Pada masa tersebut teori surplus energi mempunyai pengaruh besar terhadap psikologi,
namun teorinya dirasakan kurang tepat dan mendapat tantangan. Sebagai contoh, anak akan
cepat-cepat akan menyelesaikan tugas kalau dijanjikan boleh bermain setelah tugasnya selesai.
Bayi yang sudah mengantuk seringkali tetap ingin bermain dengan mainannya. Dari kedua
contoh tersebut, jelas tergambar bahwa bermain merupakan suatu insentif, dan bukan muncul
akibat kelebihan energi.
Abad 19, teori evolusi mempunyai pengaruh besar terhadap studi tentang anak. Apa yang
dikemukakan Herbert Spencer dirasakan terlalu spekulatif tetapi pendapat Charles Darwin di
dalam bukunya Origin of Species (dalam Millar, 1972) tidak dapat diabaikan begitu saja. Bahwa
manusia merupakan hasil evolusi dari makhluk yang lebih rendah akhirnya merangsang dan
mendorong minat para ilmuwan untuk mempelajari perkembangan manusia sejak bayi sampai
menjadi dewasa.

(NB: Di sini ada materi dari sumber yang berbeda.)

(* ===== verification/HubIso.v ===== *)
(** * Isolation when the hub's calls overlap

    [HubConc.v] cuts the hub's methods at their atomic operations and
    interleaves them.  Here: whatever the interleaving, with or without
    revocations in the middle of registrations, a broadcast sends only to
    connections that asked for its routing key, hence only to the event's
    tenant. *)

From S2P Require Import Prelude GoStrings Hashutil Chan Frame Quota Client Shard Hub HubSpec HubConc Router Server.

Local Open Scope Z_scope.

(** ** What the shards' methods do to one entry of a topic map *)
Lemma sub_Register k c s k' id c' :
  sub (Shard.Register k c s) k' id = Some c' → (k' = k ∧ c' = c) ∨ sub s k' id = Some c'.
Proof.
  unfold sub, entry, Shard.Register. simpl. destruct (decide (k' = k)) as [->|Hk].
  - rewrite lookup_insert_eq. simpl. destruct (decide (id = ID c)) as [->|Hid].
    + rewrite lookup_insert_eq. intros [= ->]. auto.
    + rewrite lookup_insert_ne by done. destruct (topics s !! k); simpl; [auto|]. by rewrite lookup_empty.
  - rewrite lookup_insert_ne by done. auto.
Qed.

Lemma sub_Unregister k id s k' id' c' : sub (Shard.Unregister k id s) k' id' = Some c' → sub s k' id' = Some c'.
Proof.
  unfold sub. rewrite Unregister_topics. case_decide as Hk; [|done]. subst k'. rewrite prune_lookup. by case_decide.
Qed.

Section iso.
Context `{!GoRange}.

Lemma sub_InvalidateUser t u s k id c : sub (Shard.InvalidateUser t u s).2 k id = Some c → sub s k id = Some c.
Proof. unfold sub, Shard.InvalidateUser. simpl. rewrite drop_all_lookup. by case_decide. Qed.

Lemma recipients_sub k s c : c ∈ GetRecipients k s → ∃ id, sub s k id = Some c.
Proof.
  unfold GetRecipients, sub, entry. destruct (topics s !! k) as [m|]; [|by intros ?%elem_of_nil].
  case_decide; [by intros ?%elem_of_nil|]. intros (id & Hid)%elem_of_range_values. eauto.
Qed.

(** ** Invariant *)

(** Every entry of a topic map is under a key its client asked for. *)
Definition entries_ok (h : Hub) : Prop :=
  ∀ i s k id c, shards h !! i = Some s → sub s k id = Some c → k ∈ Topics c.
(** A registration inserts keys of its client; a broadcast sends to clients
    that asked for its key. *)
Definition call_ok (q : hpc) : Prop :=
  match q with
  | RegInsert c rest => ∀ k, k ∈ rest → k ∈ Topics c
  | FanSend (Some k) cs _ _ => ∀ c, c ∈ cs → k ∈ Topics c
  | _ => True
  end.
Definition iso_inv (x : list hpc * Hub) : Prop := entries_ok x.2 ∧ Forall call_ok x.1.

Lemma entries_same h h' : shards h' = shards h → entries_ok h → entries_ok h'.
Proof. unfold entries_ok. by intros ->. Qed.

(** A method of a shard that adds only entries of [P]. *)
Lemma on_shard_entries {A} i (f : Shard → A * Shard) h a h' :
  on_shard i f h = Some (a, h') → entries_ok h →
  (∀ s k id c, sub (f s).2 k id = Some c → k ∈ Topics c ∨ sub s k id = Some c) → entries_ok h'.
Proof.
  unfold on_shard. destruct (shards h !! i) as [s|] eqn:Es; [|done]. destruct (f s) as [a' s'] eqn:Ef. intros [= -> <-] Hok Hf.
  intros i' s1 k id c Hs1 Hsub. simpl in Hs1. destruct (decide (i' = i)) as [->|Hne].
  - rewrite list_lookup_insert_eq in Hs1 by (by eapply lookup_lt_Some). injection Hs1 as <-.
    destruct (Hf s k id c) as [?|?]; [by rewrite Ef|done|by eapply (Hok i)].
  - rewrite list_lookup_insert_ne in Hs1 by done. by eapply Hok.
Qed.

Lemma on_client_shards {A} c (m : M ClientState A) h a h' : on_client c m h = Some (a, h') → shards h' = shards h.
Proof. unfold on_client. repeat case_match; try done. by intros [= _ <-]. Qed.

Lemma enqueue_shards c frame h a h' : enqueue c frame h = Some (a, h') → shards h' = shards h.
Proof.
  unfold enqueue, mbind, M_bind, NotifySlowClient. destruct (on_client _ _ h) as [[[ok slow] h1]|] eqn:E; [|done].
  apply on_client_shards in E. destruct slow; simpl; [destruct (onSlowClient h1)|]; intros [= _ <-]; exact E.
Qed.

Lemma getShard_same k h i h' : getShard k h = Some (i, h') → h' = h.
Proof. unfold getShard. repeat case_match; naive_solver. Qed.

Lemma quota_acquire_shards t u h r h' : quota_acquire t u h = Some (r, h') → shards h' = shards h.
Proof. unfold quota_acquire, mbind, M_bind. repeat case_match; intros; simplify_eq/=; done. Qed.

(** *** One atomic operation *)
Lemma atomic_iso q h q' h' : hub_atomic q h = Some (q', h') → entries_ok h → call_ok q → entries_ok h' ∧ call_ok q'.
Proof.
  destruct q as [c|c|c [|k rest]|r c|c|c|c [|k rest]|c| |t u [|i idxs] n|t u [|c cs] idxs n|t u c cs idxs n|t u c cs idxs n|n
    |k frame|[|i idxs] frame|k [|c cs] idxs frame| |[|i idxs]|[|c cs] idxs|]; cbn [hub_atomic]; unfold mbind, M_bind; intros E Hok Hc.
  all: try (unfold gets, modify, mret, M_ret in E; repeat case_match; simplify_eq/=; by (split; [first [done | by eapply entries_same]|])).
  all: repeat match type of E with match ?m with _ => _ end = Some _ => destruct m as [[? ?]|] eqn:?; [|discriminate E] end.
  all: repeat match goal with
         | Hm : match ?m with _ => _ end = Some _ |- _ => destruct m as [[? ?]|] eqn:?; [|discriminate Hm]
         | Hg : getShard _ _ = Some _ |- _ => apply getShard_same in Hg as ->
         | Hm : on_client _ _ _ = Some _ |- _ => apply on_client_shards in Hm
         | Hm : enqueue _ _ _ = Some _ |- _ => apply enqueue_shards in Hm
         | Hm : quota_acquire _ _ _ = Some _ |- _ => apply quota_acquire_shards in Hm
         end.
  all: injection E as <- <-.
  all: try (split; [by eapply entries_same|]; first [exact I | by repeat case_match | idtac]).
  all: try match goal with Hr : read_shard _ _ _ = Some _ |- _ =>
         unfold read_shard in Hr; match type of Hr with match ?m with _ => _ end = _ => destruct m as [sh|] eqn:Hsh; [|discriminate Hr] end;
         injection Hr as <- <- end.
  - destruct r; [by intros k Hk|exact I].
  - split; [|intros k' Hk'; apply Hc; by right]. eapply on_shard_entries; [eassumption|done|]. intros sh k' id c' Hs.
    apply sub_Register in Hs as [[-> ->]|Hs]; [left; apply Hc; left|by right].
  - split; [|exact I]. eapply on_shard_entries; [eassumption|done|]. intros sh k' id c' Hs. right. by apply sub_Unregister in Hs.
  - split; [|exact I]. eapply on_shard_entries; [eassumption|done|]. intros sh k' id c' Hs. right. by apply sub_InvalidateUser in Hs.
  - split; [done|]. intros c (id & Hid)%recipients_sub. by eapply Hok.
  - by split.
  - destruct k as [k|]; [|exact I]. intros c' Hc'. apply Hc. by right.
  - by split.
Qed.

Lemma cstep_iso excl x y : cstep excl x y → iso_inv x → iso_inv y.
Proof.
  intros Hstep [Hok Hc]. destruct Hstep as [ts h c s|ts h c|ts h t u|ts h k frame|ts h frame|ts h|ts h j q q' h' Hj E]; simpl in *.
  1-6: split; [by eapply entries_same|]; apply Forall_app; split; [done|]; by constructor.
  destruct (atomic_iso q h q' h' E Hok) as [? ?]; [by eapply Forall_lookup_1|]. split; [done|]. by apply Forall_insert.
Qed.

Lemma reachable_iso excl n limits x : rtc (cstep excl) ([], NewHub n limits) x → iso_inv x.
Proof.
  intros Hrun. assert (iso_inv ([], NewHub n limits)) as Hstart.
  { split; [|constructor]. intros i s k id c Hs Hsub. simpl in Hs. apply list_elem_of_lookup_2 in Hs.
    apply elem_of_replicate_inv in Hs as ->. unfold sub, entry in Hsub. simpl in Hsub. by rewrite lookup_empty in Hsub. }
  induction Hrun as [|x y z Hxy Hyz IH]; [done|]. apply IH. by eapply cstep_iso.
Qed.

Lemma enqueue_store c frame h a h' p : enqueue c frame h = Some (a, h') → p ≠ ptr c → store h' !! p = store h !! p.
Proof.
  unfold enqueue, mbind, M_bind, NotifySlowClient, on_client. intros E Hp.
  destruct (store h !! ptr c) as [s|]; [|done]. destruct (EnqueueFrame c frame s) as [[[ok slow] s']|]; [|done].
  simpl in E. destruct slow; simpl in E; [destruct (onSlowClient _)|]; injection E as _ <-; simpl; by rewrite lookup_insert_ne.
Qed.

(** The routing keys of a client are those its ticket grants. *)
Definition granted_keys (c : Client) (app : gostring) (topics : list gostring) : Prop :=
  plain_id (TenantID c) ∧ plain_id app ∧ Topics c = BuildKey default_router (TenantID c) app <$> topics.

End iso.

(** A connection of acme, and an event of acme being fanned out. *)
Definition orders_key : gostring := BuildKey default_router (str "acme") (str "shop") (str "orders").
Definition iso_client : Client :=
  mkClient 1 (str "c1") (str "bob") (str "acme") [orders_key] SlowPolicyDisconnect false.
Definition iso_frame : Frame := NewDataFrame (str "order") (str "7") (str "ok").
Definition iso_schedule : list cact := [AConnect iso_client] ++ replicate 4 (ARun 0) ++ [ABroadcast orders_key iso_frame; ARun 1].

Definition queued (h : Hub) : Z := match store h !! 1%positive with Some s => Z.of_nat (length (buf (Send s))) | None => 0 end.

Abbreviation iso_call := (FanSend (Some (BuildKey default_router (str "acme") (str "shop") (str "orders"))) [iso_client] [] iso_frame).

Kalau sebelumnya pendekatan yang dilakukan untuk mempelajari perilaku
manusia bersifat spekulatif, maka sejak saat itu dilakukan lebih ilmiah, melalui metode
observasi. Para ayah, termasuk darwin membuat pencatatan atas perkembangan anak-anak
mereka.
G. Stanley Hall, seorang profesor Psikologi dan paedagogi berminat terhadap teori
evolusi dan bidang pendidikan, dia juga mempelajari perkembangan anak. G. Stanley Hall
meninjau bermain dari teori rekapitulasi, dan gagasannya adalah sebagai berikut: anak
merupakan mata rantai evolusi dari binatang sampai menjadi manusia. Artinya anak
menjalankan semua tahapan evolusi, mulai dari protozoa (hewan bersel satu) sampai menjadi
janin. Sejak konsepsi atau bertemunya sel telur dengan sperma sampai anak lahir, melampaui
beberapa tahap perkembangan yang serupa dengan urutan perkembangan dari species ikan
sampai menjadi species manusia. Dengan demikian, perkembangan sesorang akan mengulangi
perkembangan ras tertentu sehingga pengalaman-pengalaman nenek moyangnya akan tertampil
didalam kegiatan bermain pada anak (dalam Millar, 1972 dan johnson et al, 1999). Teori
rekapitulasi berhasil memberi penjelasan lebih rinci mengenai tahapan kegiatan bermain yang
mengikuti urutan sama seperti evolusi makhluk hidup. Sebagai contoh, kesenangan anak untuk
bermain air dapat dikaitkan dengan kegiatan nenek moyangnya, species ikan yang mendapat
kesenangan di dalam air. Anak yang berkeinginan untuk memanjat pohon dan berayun dari satu
dahan ke dahan lain sebagai cerminan kebiasaan monyet dan perilaku bermain jenis ini muncul
sebelum anak terlibat dalam kegiatan bermain kelompok. Anak usia 8 12 tahun, anak senang
berkemah, berperahu, memancing, berburu bersama sekelompok teman dan ini merupakan
cermin kebiasaan masyarakat primitif. Teori yang diajukan G. Stanley Hall tentu saja
mempunyai kelemahan, tetapi setidaknya dapat di anggap mempunyai peran besar karena
berhasil mendorong minat ilmuwan lain untuk mempelajari perilaku anak dalam berbagai tahap
usia.
Teori praktis yang diajukan oleh Karl Groos, seorang filsuf yang meyakini bahwa
bermain berfungsi untuk memperkuat instink yang dibutuhkan guna kelangsungan hidup di masa
mendatang. Dasar teori Groos adalah prinsip seleksi alamiah yang dikemukakan oleh Charles
Darwin. Binatang dapat mempertahankan hidupnya karena dia mempunyai ketrampilan yang
diperoleh melalui bermain. Bayi yang baru lahir dan juga binatang mewarisi sejumlah instink
yang tidak sempurna dan instink ini penting guna mempertahankan hidup. Bermain bermanfaat
bagi yang masih muda dalam melatih dan menyempurnakan instinknya. Jadi tujuan bermain
adalah sebagai sarana latihan dan mengelaborasi ketrampilan yang diperlukan saat dewasa nanti.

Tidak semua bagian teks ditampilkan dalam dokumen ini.